Apple IIs were for the rich kids. TI 99/4A REPRESENT!

Ahhhh... Microsurgeon, Parsec, Hunt the Wumpus, Adventure, Tunnels of Doom, the list of awesome goes on and on...
posted by Dr-Baa at 8:28 AM on October 9, 2008


bitmage, my brother and I used to play the same mode on Surround! Good times.
posted by Dr-Baa at 8:29 AM on October 9, 2008


Great story. Similar story is the Pac-Man level 256 split screen analyzed and fixed. Sadly, most computer program crashes are much less interesting.
posted by Nelson at 8:41 AM on October 9, 2008 [2 favorites]


Yup. Did the half-cartridge thing that yjltg is describing. Had a TI99/4A but never messed with it to this extent.

I think the best part of this story is not that the programmers crashed system memory, but that they got the program to crash itself using the same paradigm as in the movie: Player breaks the game boundaries and wanders into system memory. If it were any game other than Tron this wouldn't be as fun to read.

Yesyesyesyesyesyesyesyes
posted by Durn Bronzefist at 10:10 AM on October 9, 2008


You know, I used to do something similar to what yjltg did. With the aforementioned Adventure on the TI, we had a cassette tape deck which acted as primitive data storage. You would start the cartridge, which was the basic program, then load the cassette of the adventure you wished to play. These were all the Scott Adams text adventure games- Ghost Town, The Golden Voyage, Mission Impossible, etc.
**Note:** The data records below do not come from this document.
(** * Streamyfin transcoding player: a shallow embedding of the playback
    session controller and of the download button.

    Sources embedded here:
    - [app/(auth)/player/transcoding-player.tsx]: the [Player] component
      (its event handlers, the subtitle catalogue and [useVideoSource]);
    - [components/VideoPlayer.tsx]: the [startPosition] memo;
    - the [DownloadItem] component: [downloadFile].

    Conventions.  A React render closes over the values of the component's
    state and query results at the time of that render; refs and reanimated
    shared values are read live.  Every handler therefore takes two
    arguments of type [Player]: the render [r] whose closure is being run
    and the live component [s].  A handler run from an up-to-date render is
    the handler applied to [s s].  A handler returns the new live component
    and the trace of calls it makes on the video engine and on the
    play-state API.

    JavaScript numbers are idealised: integer-valued numbers are [Z],
    times in seconds and ticks are exact rationals [Q].  Only [parseInt]
    rounds its result to a double; a double's range is not modelled. *)

From Stdlib Require Import List String Ascii ZArith QArith Qround Bool Lia Sorted.
Import ListNotations.

Local Open Scope Z_scope.

(** ** JavaScript values *)

Module Js.

(** The result of [parseInt]: an integer or [NaN]. *)
Inductive number : Type :=
| NaN
| Num (z : Z).

(** [T | null | undefined]. *)
Inductive nullable (A : Type) : Type :=
| undefined
| null
| value (a : A).
Arguments undefined {A}.
Arguments null {A}.
Arguments value {A} a.

(** [x ? .. : ..] on a string that may be undefined: the empty string is
    falsy. *)
Definition truthy_string (s : option string) : bool :=
  match s with
  | Some EmptyString => false
  | Some _ => true
  | None => false
  end.

(** [x ? .. : ..] on a boolean that may be undefined. *)
Definition truthy_bool (b : option bool) : bool :=
  match b with
  | Some true => true
  | _ => false
  end.

(** [x ? .. : ..] on a number that may be undefined: [0] and [NaN] are
    falsy, every other number (negative ones too) is truthy. *)
Definition truthy_number (n : option number) : bool :=
  match n with
  | Some (Num z) => negb (z =? 0)
  | _ => false
  end.

(** [a === b] for strings that may be [null] or [undefined]; this is also
    the SameValueZero comparison a [Set] of such values uses. *)
Definition strict_eq_string (a b : nullable string) : bool :=
  match a, b with
  | undefined, undefined => true
  | null, null => true
  | value x, value y => String.eqb x y
  | _, _ => false
  end.

(** [a === b] between a stream's [Index?: number] and a parsed launch
    parameter. [NaN] is equal to nothing; [undefined === undefined]. *)
Definition strict_eq_index (a : option Z) (b : option number) : bool :=
  match a, b with
  | None, None => true
  | Some x, Some (Num y) => x =? y
  | _, _ => false
  end.

(** [Math.floor] and [Math.round] (halves round towards +infinity). *)
Definition Math_floor (q : Q) : Z := Qfloor q.
Definition Math_round (q : Q) : Z := Qfloor (q + (1 # 2)).

(** [hay.includes(needle)]. *)
Fixpoint includes (needle hay : string) : bool :=
  String.prefix needle hay ||
  match hay with
  | EmptyString => false
  | String _ rest => includes needle rest
  end.

(** *** [parseInt(s, 10)]

    Leading white space is skipped, one sign is read, then the longest
    run of decimal digits; no digit at all gives [NaN].  A string holds
    the UTF-8 bytes of its text: the white space of the language is the
    ASCII part (tab, line feed, vertical tab, form feed, carriage return,
    space) and the characters U+00A0, U+1680, U+2000 to U+200A, U+2028,
    U+2029, U+202F, U+205F, U+3000 and U+FEFF in their encodings.  The
    result is a double: an integer of more than 53 bits is rounded to the
    nearest one a double holds, ties to even. *)
Definition isWhiteSpace (c : ascii) : bool :=
  let n := nat_of_ascii c in
  ((9 <=? n) && (n <=? 13))%nat || (n =? 32)%nat.

(** U+00A0 is C2 A0. *)
Definition isWhiteSpace2 (c1 c2 : ascii) : bool :=
  ((nat_of_ascii c1 =? 194) && (nat_of_ascii c2 =? 160))%nat.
If you were playing one of the games and wished to save your progress, you would pop a blank cassette into the tape deck, hit record, and the TI would record some tones to it (they sounded kind of like data sent over a 56k modem).
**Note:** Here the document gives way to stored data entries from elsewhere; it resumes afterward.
Lemma pasted_logos_are_made_from_assets_witness :
  exists bg l st',
    assemble_scene same_canvas sample_disk sample_world = (Ok (bg, l), st')
    /\ Forall (made_logo sample_disk) (pasted_rasters bg)
    /\ length (pasted_rasters bg) = 2%nat.
Proof.
  destruct (assemble_scene same_canvas sample_disk sample_world)
    as [[[bg l]|e] st'] eqn:E; vm_compute in E; [|discriminate].
  exists bg, l, st'. split; [reflexivity|].
  destruct (pasted_logos_are_made_from_assets same_canvas sample_disk
              sample_world st' bg l) as [H1 H2].
  { vm_compute. exact E. }
  split; [exact H1|]. rewrite H2. inversion E. reflexivity.
Defined.

(** ** The size of a pasted logo *)

(** Binary64 operations on positive normal floats, read on the rationals
    the floats denote. *)
Module QFacts.

Lemma pow2_pos (e : Z) : (0 < 2 ^ e)%Q.
Proof. apply Qpower_0_lt. reflexivity. Qed.

Lemma pow2_add (a b : Z) : (2 ^ (a + b) == 2 ^ a * 2 ^ b)%Q.
Proof. apply Qpower_plus. discriminate. Qed.

Lemma pow2_inject (k : Z) : 0 <= k -> (2 ^ k == inject_Z (2 ^ k))%Q.
Proof. intros Hk. rewrite Zpower_Qpower by exact Hk. reflexivity. Qed.

Lemma pow2_neg (k : Z) : (2 ^ (- k) * 2 ^ k == 1)%Q.
Proof. rewrite <- pow2_add. replace (- k + k) with 0 by lia. reflexivity. Qed.

Lemma inject_Z_le (a b : Z) : a <= b -> (inject_Z a <= inject_Z b)%Q.
Proof. intros H. rewrite <- Zle_Qle. exact H. Qed.

Lemma inject_Z_lt (a b : Z) : a < b -> (inject_Z a < inject_Z b)%Q.
Proof. intros H. rewrite <- Zlt_Qlt. exact H. Qed.

(** The integer form of a rounding, as the rounding lemmas give it, read
    as a relative error. *)
Lemma rel_err (m : positive) (k N D e : Z) :
  0 < D -> 0 <= k -> 2 ^ 52 <= Zpos m ->
  2 * Z.abs (Zpos m * (2 ^ k * D) - N) <= 2 ^ k * D ->
  (value (S754_finite false m (e + k)) * (1 - half_ulp)
   <= inject_Z N / inject_Z D * 2 ^ e
   <= value (S754_finite false m (e + k)) * (1 + half_ulp))%Q.
Proof.
  intros HD Hk Hm Herr.
  assert (P : 0 < 2 ^ k) by (apply Z.pow_pos_nonneg; lia).
  set (V := Zpos m * (2 ^ k * D)) in *.
  assert (HV : 2 ^ 52 * (2 ^ k * D) <= V).
  { unfold V. apply Z.mul_le_mono_nonneg_r; [nia | exact Hm]. }
  assert (E52 : 2 ^ 52 = 4503599627370496) by reflexivity.
  assert (H1 : 9007199254740992 * Z.abs (V - N) <= V) by lia.
  cbn [value]. unfold half_ulp.
  rewrite pow2_add, (pow2_inject k Hk).
  pose proof (pow2_pos e) as Pe.
  assert (HDq : (0 < inject_Z D)%Q) by (apply (inject_Z_lt 0); exact HD).
  assert (EV : (inject_Z V
                == inject_Z (Zpos m) * inject_Z (2 ^ k) * inject_Z D)%Q).
  { unfold V. rewrite !inject_Z_mult. ring. }
  set (qm := inject_Z (Z.pos m)) in *.
  set (qk := inject_Z (2 ^ k)) in *.
  set (qD := inject_Z D) in *.
  set (qe := (2 ^ e)%Q) in *.
  assert (Hlo : (inject_Z V * (1 - (1 # 9007199254740992)) <= inject_Z N)%Q).
  { assert (9007199254740992 * (V - N) <= V) by lia.
    assert (Hq : (inject_Z (9007199254740992 * (V - N)) <= inject_Z V)%Q)
      by (apply inject_Z_le; assumption).
    rewrite inject_Z_mult in Hq. unfold Zminus in Hq.
    rewrite inject_Z_plus, inject_Z_opp in Hq.
    change (inject_Z 9007199254740992) with 9007199254740992%Q in Hq. lra. }
  assert (Hhi : (inject_Z N <= inject_Z V * (1 + (1 # 9007199254740992)))%Q).
  { assert (9007199254740992 * (N - V) <= V) by lia.
    assert (Hq : (inject_Z (9007199254740992 * (N - V)) <= inject_Z V)%Q)
      by (apply inject_Z_le; assumption).
    rewrite inject_Z_mult in Hq. unfold Zminus in Hq.
    rewrite inject_Z_plus, inject_Z_opp in Hq.
    change (inject_Z 9007199254740992) with 9007199254740992%Q in Hq. lra. }
  rewrite EV in Hlo, Hhi.
  assert (Hdiv : forall a b : Q,
             (a * qD <= b -> a * qe <= b / qD * qe)%Q).
  { intros a b H. apply Qmult_le_compat_r; [|lra].
    apply Qle_shift_div_l; assumption. }
  assert (Hdiv' : forall a b : Q,
             (b <= a * qD -> b / qD * qe <= a * qe)%Q).
  { intros a b H. apply Qmult_le_compat_r; [|lra].
    apply Qle_shift_div_r; assumption. }
  split.
  - assert (E1 : (1 * qm * (qe * qk) * (1 - (1 # 9007199254740992))
                 == (qm * qk * (1 - (1 # 9007199254740992))) * qe)%Q) by ring.
    rewrite E1. apply Hdiv.
    assert (E2 : (qm * qk * (1 - (1 # 9007199254740992)) * qD
                 == qm * qk * qD * (1 - (1 # 9007199254740992)))%Q) by ring.
    rewrite E2. exact Hlo.
  - assert (E1 : (1 * qm * (qe * qk) * (1 + (1 # 9007199254740992))
                 == (qm * qk * (1 + (1 # 9007199254740992))) * qe)%Q) by ring.
    rewrite E1. apply Hdiv'.
    assert (E2 : (qm * qk * (1 + (1 # 9007199254740992)) * qD
                 == qm * qk * qD * (1 + (1 # 9007199254740992)))%Q) by ring.
    rewrite E2. exact Hhi.
Qed.


Lemma value_pos (m : positive) (e : Z) :
  (0 < value (S754_finite false m e))%Q.
Proof.
  cbn [value]. pose proof (pow2_pos e).
  assert (0 < inject_Z (Zpos m))%Q by (apply (inject_Z_lt 0); lia).
  apply Qmult_lt_0_compat; [|assumption]. lra.
Qed.

(** An integer of at least 53 digits, scaled, is rounded to a normal
    float within half a unit in the last place. *)
Lemma round_int (N e : Z) :
  2 ^ 52 <= N ->
  -1074 <= Zdigits2 N + e - 53 -> Zdigits2 N + e - 52 <= 971 ->
  rounds_to e (binary_round_aux Float.prec Float.emax false N e loc_Exact)
            (inject_Z N * 2 ^ e)%Q.
Proof.
  intros HN Hlo Hhi.
  assert (E1 : N / 1 = N) by apply Z.div_1_r.
  assert (El : Float.loc_of N 1 = loc_Exact).
  { apply FloatFacts.loc_of_exact. apply Z.mod_1_r. }
  destruct (FloatFacts.binary_round_aux_spec false N 1 e)
    as (m & k & Hr & Hk & Hm & Herr); rewrite ?E1; try lia.
  rewrite E1, El in Hr. rewrite Hr.
  exists m, (e + k). split; [reflexivity|]. split; [exact Hm|].
  split; [lia|].
  pose proof (rel_err m k N 1 e ltac:(lia) Hk ltac:(lia) Herr) as H.
  assert (E : (inject_Z N / inject_Z 1 * 2 ^ e == inject_Z N * 2 ^ e)%Q).
  { change (inject_Z 1) with 1%Q. field. }
  rewrite E in H. exact H.
Qed.

Lemma mul_rounds (m1 m2 : positive) (e1 e2 : Z) :
  2 ^ 52 <= Zpos m1 < 2 ^ 53 -> 2 ^ 52 <= Zpos m2 < 2 ^ 53 ->
  -1000 <= e1 + e2 <= 800 ->
  rounds_to (e1 + e2)
            (Float.mul (S754_finite false m1 e1) (S754_finite false m2 e2))
            (value (S754_finite false m1 e1)
             * value (S754_finite false m2 e2))%Q.
Proof.
  intros H1 H2 He. unfold Float.mul, SFmul. cbn [xorb].
  set (N := Zpos (m1 * m2)).
  assert (EN : N = Zpos m1 * Zpos m2) by reflexivity.
  assert (HNr : 2 ^ 104 <= N < 2 ^ 106).
  { change (2 ^ 104) with (2 ^ 52 * 2 ^ 52).
    change (2 ^ 106) with (2 ^ 53 * 2 ^ 53). nia. }
  assert (HNd : 105 <= Zdigits2 N <= 106).
  { apply (FloatFacts.pow2_digits_range N 104 106); lia. }
  assert (H52 : 2 ^ 52 <= N).
  { assert (2 ^ 52 <= 2 ^ 104) by (apply Z.pow_le_mono_r; lia). lia. }
  pose proof (round_int N (e1 + e2) H52 ltac:(lia) ltac:(lia)) as H.
  assert (E : (value (S754_finite false m1 e1)
               * value (S754_finite false m2 e2)
               == inject_Z N * 2 ^ (e1 + e2))%Q).
  { cbn [value]. rewrite EN, inject_Z_mult, pow2_add. ring. }
  destruct H as (m & e & Hx & Hm & Hlo & Hv).
  exists m, e. split; [exact Hx|]. split; [exact Hm|]. split; [exact Hlo|].
  rewrite E. exact Hv.
Qed.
Then you had the option to load your saved game progress from a cassette tape later on. What was really interesting is if you loaded game data from one game into a different one. For example, loading Voodoo Castle data into the Pirate's Adventure game. Weird text stuff, like:

"You are standing in a room. Torch. Obvious exits: ?!@, NORTH, NORTH, NORTH

You are wearing a parrot."

Most actions wouldn't work, but some would. Often times the actions that worked led to instant death. Good times.
posted by Dr-Baa at 10:27 AM on October 9, 2008 [1 favorite]


I would have happily messed with the cassette tape storage, Dr-Baa, and I thought about it, but given that Tunnels of Doom took about a half hour of squaking and humming to load, I knew I didn't have the patience to mess with it in any trial and error fashion.
posted by Durn Bronzefist at 10:36 AM on October 9, 2008


I did the same sort of thing on the C64 with sprites and Apple BASIC-compliant PEEK and POKE commands. I thought it was pretty cool at first, then I learned where the limits of screen memory were and I wrote constraints into my function. In its own way that was even cooler -- mastery over the system.

I'm sort of struggling to recall the excitement of those first, heady, reboot-filled days. Maybe I've been a Windows user for far too long now, but, "Wow! I can break this!" has lost its cachet.
posted by dhartung at 11:31 AM on October 9, 2008


And all the time I was expecting him to move on and design an algorithm, which would change its behaviour once off the video memory grid - it could analyze memory content and go around the obstacles (which would be pieces of code whose disruption would crash the world, erm, computer, and kill the program), but no.

Thinking of it, such algorithms are being made. We used to call them V-I-R-U-S.

Summary: pretty boring for a 2008 post. Maybe back in 1988, I'd care.
posted by Laotic at 12:16 PM on October 9, 2008


TROFF
posted by Guy_Inamonkeysuit at 1:30 PM on October 9, 2008


Pac Man & other games' kill screens fixed, previously.
posted by Pronoiac at 4:21 PM on October 9, 2008


Fantastic, thanks. Nice to see screenshots of shooting yourself in the stack.